The zone with the biggest potential for the digital assets lies with international remittances: money sent home by workers living abroad. This money had to be handled by several intermediaries: banks, wire services, and asset exchanges and each one took their cut. A recent report by Businessweek showed that the average fee for remittances was 9% of the money transferred, with conversion to cash often costing an extra 5%. Migrant workers (or businesses operating on their behalf) now use these services to cut down on the transaction costs and transfer money without the hassle of extensive paperwork etc.

While this was one major aspect of money transfer, another lies with the unbanked:

“The majority of the planet don’t even own a bank account,” Bitcoin enthusiast Jonathan Mohan tells PBS Newshour. “We sometimes forget that there are many countries where you can’t take a credit card payment. Those countries become isolated from the rest of the Internet economy.”

Also, it is possible to make an international payment using cryptoassets with no risk of credit card fraud.

2. Near instant transfers

Today, every international transaction involves a use of one form or another of virtual currency or credit. Digital currencies are making transactions more secure and more immediate, that can unlock value for everyone, including some of the companies that currently benefit from the high barrier of entry to traditional banking.

Transaction and exchange fees, taxes, and payment delays exist to provide short-term credit, guard against counterfeit, excessive withdrawals and other kinds of fraud, and to extract income. Cryptoassets are designed to provide the same security guarantees and convenience of credit, while foregoing its extra processing times and fees.

The best part is that settlement can be made immediately, just as the case with cash. Unlike a credit card exchange, where your credit card number and security information are handed over completely for any transaction, a transfer is authorized only to pay a specific amount.

In principle, the decentralised nature of cryptoassets make them more stable than traditional assets. However, the value of these assets is also subject to fluctuations over a period of time.

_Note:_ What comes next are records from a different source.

(* ===== verification/ForwardThms.v ===== *)
(** Correctness of packet rewriting. *)
From S2P Require Import Prelude Types TcpState Mem Headers Dpdk Checksum ChecksumThms Parser ParserThms Forward.
Import Tcp Checksum ChecksumThms Parser ParserThms Forward.

Module ForwardThms.

Ltac lens := try change (len (le16 _)) with 2 in *; try change (len (le32 _)) with 4 in *;
  try change (len [_]) with 1 in *.

Lemma len_put32 c v bs : 0 <= c -> c + 4 <= len bs -> len (put c (le32 v) bs) = len bs.
Proof. intros. apply len_put; [lia|]. by change (len (le32 v)) with 4. Qed.
Lemma len_put8 c v bs : 0 <= c -> c + 1 <= len bs -> len (put c [v] bs) = len bs.
Proof. intros. apply len_put; [lia|]. by change (len [v]) with 1. Qed.
Lemma frame_put16 c v bs : frame bs -> frame (put c (le16 v) bs).
Proof. intros. apply frame_put; [done|apply frame_le16]. Qed.
Lemma frame_put32 c v bs : frame bs -> frame (put c (le32 v) bs).
Proof. intros. apply frame_put; [done|apply frame_le32]. Qed.
Lemma frame_put8 c v bs : frame bs -> frame (put c [u8 v] bs).
Proof. intros. apply frame_put; [done|]. repeat constructor; apply u8_is. Qed.
Lemma get8_put_same off v bs :
  0 <= off -> off + 1 <= len bs -> get8 off (put off [v] bs) = v.
Proof.
  intros. unfold get8. change 1 with (len [v]). rewrite slice_put_same by done. simpl. lia.
Qed.

Create HintDb pkt.
#[export] Hint Resolve frame_put16 frame_put32 frame_put8 : pkt.

(** *** The IP header *)

(** What [nat_ip] does to the header at [ip]. *)
Record ip_rewritten (ip src dst : Z) (bs bs' : list Z) : Prop := {
  ir_frame : frame bs';
  ir_agrees : agrees (ip + 8) (ip + 20) bs bs';
  ir_src : get32 (ip + 12) bs' = src;
  ir_dst : get32 (ip + 16) bs' = dst;
  ir_ttl : get8 (ip + 8) bs' = u8 (get8 (ip + 8) bs - 1);
  ir_proto : get8 (ip + 9) bs' = get8 (ip + 9) bs;
  ir_ok : sum_ok (wsum (slice ip (ihl_of (get8 ip bs')) bs'))
}.

Lemma nat_ip_wp ip src dst Q bs :
  frame bs -> 0 <= ip -> 20 <= ihl_of (get8 ip bs) -> ip + ihl_of (get8 ip bs) <= len bs ->
  is_u32 src -> is_u32 dst ->
  (forall bs', ip_rewritten ip src dst bs bs' ->
     Q (get32 (ip + 12) bs, get32 (ip + 16) bs) bs') ->
  wp (nat_ip ip src dst) Q bs.
Proof.
  intros Hf Hip Hh Hl Hs Hd HQ. unfold nat_ip, Ip.src_ip, Ip.dst_ip, Ip.ttl.
  set (b1 := put (ip + 12) (le32 src) bs). set (b2 := put (ip + 16) (le32 dst) b1).
  assert (L1 : len b1 = len bs) by (apply len_put32; lia).
  assert (L2 : len b2 = len bs) by (unfold b2; rewrite len_put32; lia).
  set (b3 := put (ip + 8) [u8 (get8 (ip + 8) b2 - 1)] b2).
  assert (L3 : len b3 = len bs) by (unfold b3; rewrite len_put8; lia).
  assert (Ha : agrees (ip + 8) (ip + 20) bs b3).
  { unfold b3, b2, b1. repeat apply agrees_put_then; lens; try lia. apply agrees_refl. }
  assert (Hf3 : frame b3) by (unfold b3, b2, b1; auto with pkt).
  assert (Hg : get8 ip b3 = get8 ip bs) by (eapply agrees_get8; [exact Ha|lia|lia]).
  do 4 wp_step. apply wp_bind, wp_wr32; [lia|lia|]. fold b1.
  apply wp_bind, wp_wr32; [lia|lia|]. fold b2. do 2 wp_step.
  apply wp_bind, wp_wr8; [lia|lia|]. fold b3. wp_step.
  apply update_wp; rewrite ?Hg; try done; try lia.
  intros c Hc Hok. apply wp_ret, HQ. split.
  - auto with pkt.
  - apply agrees_put_then; lens; try lia. done.
  - rewrite get32_put_ne by (lens; lia). unfold b3. rewrite get32_put_ne by (lens; lia).
    unfold b2. rewrite get32_put_ne by (lens; lia). unfold b1. apply get32_put; lia || done.
  - rewrite get32_put_ne by (lens; lia). unfold b3. rewrite get32_put_ne by (lens; lia).
    unfold b2. apply get32_put; lia || done.
  - rewrite get8_put_ne by (lens; lia). unfold b3. rewrite get8_put_same by lia.
    unfold b2. rewrite get8_put_ne by (lens; lia). unfold b1.
    rewrite get8_put_ne by (lens; lia). done.
  - rewrite get8_put_ne by (lens; lia). unfold b3. rewrite get8_put_ne by (lens; lia).
    unfold b2. rewrite get8_put_ne by (lens; lia). unfold b1.
    rewrite get8_put_ne by (lens; lia). done.
  - rewrite get8_put_ne by (lens; lia). rewrite Hg. exact Hok.
Qed.

(** *** Ports and incremental L4 checksums *)

Record rw_wf (rw : NatRewrite) : Prop := {
  rwf_sip : is_u32 (rw_src_ip rw);
  rwf_dip : is_u32 (rw_dst_ip rw);
  rwf_sp : is_u16 (rw_src_port rw);
  rwf_dp : is_u16 (rw_dst_port rw);
  rwf_smac : len (rw_src_mac rw) = 6 /\ frame (rw_src_mac rw);
  rwf_dmac : len (rw_dst_mac rw) = 6 /\ frame (rw_dst_mac rw)
}.

(** A frame with new ports at [l4] and checksum [v] at [l4 + cf]. *)
Definition with_l4 (l4 cf sp dp v : Z) (bs : list Z) : list Z :=
  put (l4 + cf) (le16 v) (put (l4 + 2) (le16 dp) (put l4 (le16 sp) bs)).

(** The checksum change that compensates for new addresses and ports. *)
Definition compensates (l4 cf os od v : Z) (rw : NatRewrite) (bs : list Z) : Prop :=
  same (v + (halves (rw_src_ip rw) + halves (rw_dst_ip rw) + rw_src_port rw + rw_dst_port rw))
       (get16 (l4 + cf) bs + (halves os + halves od + get16 l4 bs + get16 (l4 + 2) bs)).

Lemma with_l4_frame l4 cf sp dp v bs : frame bs -> frame (with_l4 l4 cf sp dp v bs).
Proof. intros. unfold with_l4. auto with pkt. Qed.

Lemma with_l4_agrees l4 cf sp dp v bs :
  0 <= l4 -> 4 <= cf -> l4 + cf + 2 <= len bs ->
  agrees l4 (l4 + cf + 2) bs (with_l4 l4 cf sp dp v bs).
Proof.
  intros. unfold with_l4. repeat apply agrees_put_then; lens; try lia. apply agrees_refl.
Qed.

Lemma with_l4_fields l4 cf sp dp v bs :
  0 <= l4 -> 4 <= cf -> l4 + cf + 2 <= len bs -> is_u16 sp -> is_u16 dp -> is_u16 v ->
  let bs' := with_l4 l4 cf sp dp v bs in
  get16 l4 bs' = sp /\ get16 (l4 + 2) bs' = dp /\ get16 (l4 + cf) bs' = v.
Proof.
  intros. unfold bs', with_l4.
  assert (L1 : len (put l4 (le16 sp) bs) = len bs) by (apply len_put16; lia).
  assert (L2 : len (put (l4 + 2) (le16 dp) (put l4 (le16 sp) bs)) = len bs)
    by (rewrite len_put16; lia).
  split_and!.
  - rewrite !get16_put_ne by (lens; lia). apply get16_put; lia || done.
  - rewrite get16_put_ne by (lens; lia). apply get16_put; lia || done.
  - apply get16_put; lia || done.
Qed.

(** The sum of the segment after the edit. *)
Lemma with_l4_wsum l4 cf n sp dp v bs :
  0 <= l4 -> 4 <= cf -> cf + 2 <= n -> l4 + n <= len bs -> Z.even cf = true ->
  is_u16 sp -> is_u16 dp -> is_u16 v ->
  wsum (slice l4 n (with_l4 l4 cf sp dp v bs))
  = wsum (slice l4 n bs) - get16 l4 bs - get16 (l4 + 2) bs - get16 (l4 + cf) bs + sp + dp + v.
Proof.
  intros. unfold with_l4.
  assert (L1 : len (put l4 (le16 sp) bs) = len bs) by (apply len_put16; lia).
  assert (L2 : len (put (l4 + 2) (le16 dp) (put l4 (le16 sp) bs)) = len bs)
    by (rewrite len_put16; lia).
  rewrite wsum_field by (done || lia).
  rewrite wsum_field by (done || lia).
  rewrite <- (Z.add_0_r l4) at 2. rewrite (wsum_field l4 n 0) by (done || lia).
  rewrite Z.add_0_r. rewrite !get16_put_ne by (lens; lia). lia.
Qed.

There are several services like Bitpay that also convert digital assets into various local assets as required. These companies generally do not charge a fee per transaction but rather a nominal monthly fee.

3. Decentralized value of cryptoassets

The fact that cryptoassets are decentralized is of great interest to all the users. But more so, for the countries whose local currencies are not doing so well. Since the value of these currencies is not unaffected by the local governance, it provides an opportunity for the people to have a stable currency which is at par across the globe. (Though, there are small differences in prices of cryptoassets in different countries.) The people of different nations are able to make trade on a fair basis and the value of a product is not lost in currency conversion.

With governments’ financial and credit troubles in turn causing major problems for their currencies, global investors are looking for something firmer than the promise of a central bank.

4. Accounting for a larger population

A research paper published by the Institute for Liberty and Democracy (ILD), has ascertained that over 5 billion people — out of 7.3 billion around the world — are not documented in national ledgers. Their assets are not recorded in a way that is easy to compare, measure or mix on an international scale. Instead, their entrepreneurial talents and legal rights to assets are recorded in hundreds of scattered records and rules systems throughout their countries, making them internationally inaccessible.

This created a lack of consolidated, documented knowledge — and not trade — which is the principal reason for global inequality. The lawyers and politicians who draft and enact the legislation and regulations that govern globalization are disconnected from those who are supposed to implement the policies at the local level, and those who actually write up and control the ledgers. In other words, the legal chain is missing a few crucial links.

What the digital assets essentially provide for is creating these broken links by their medium of a universal ledger that records every transaction that is carried out.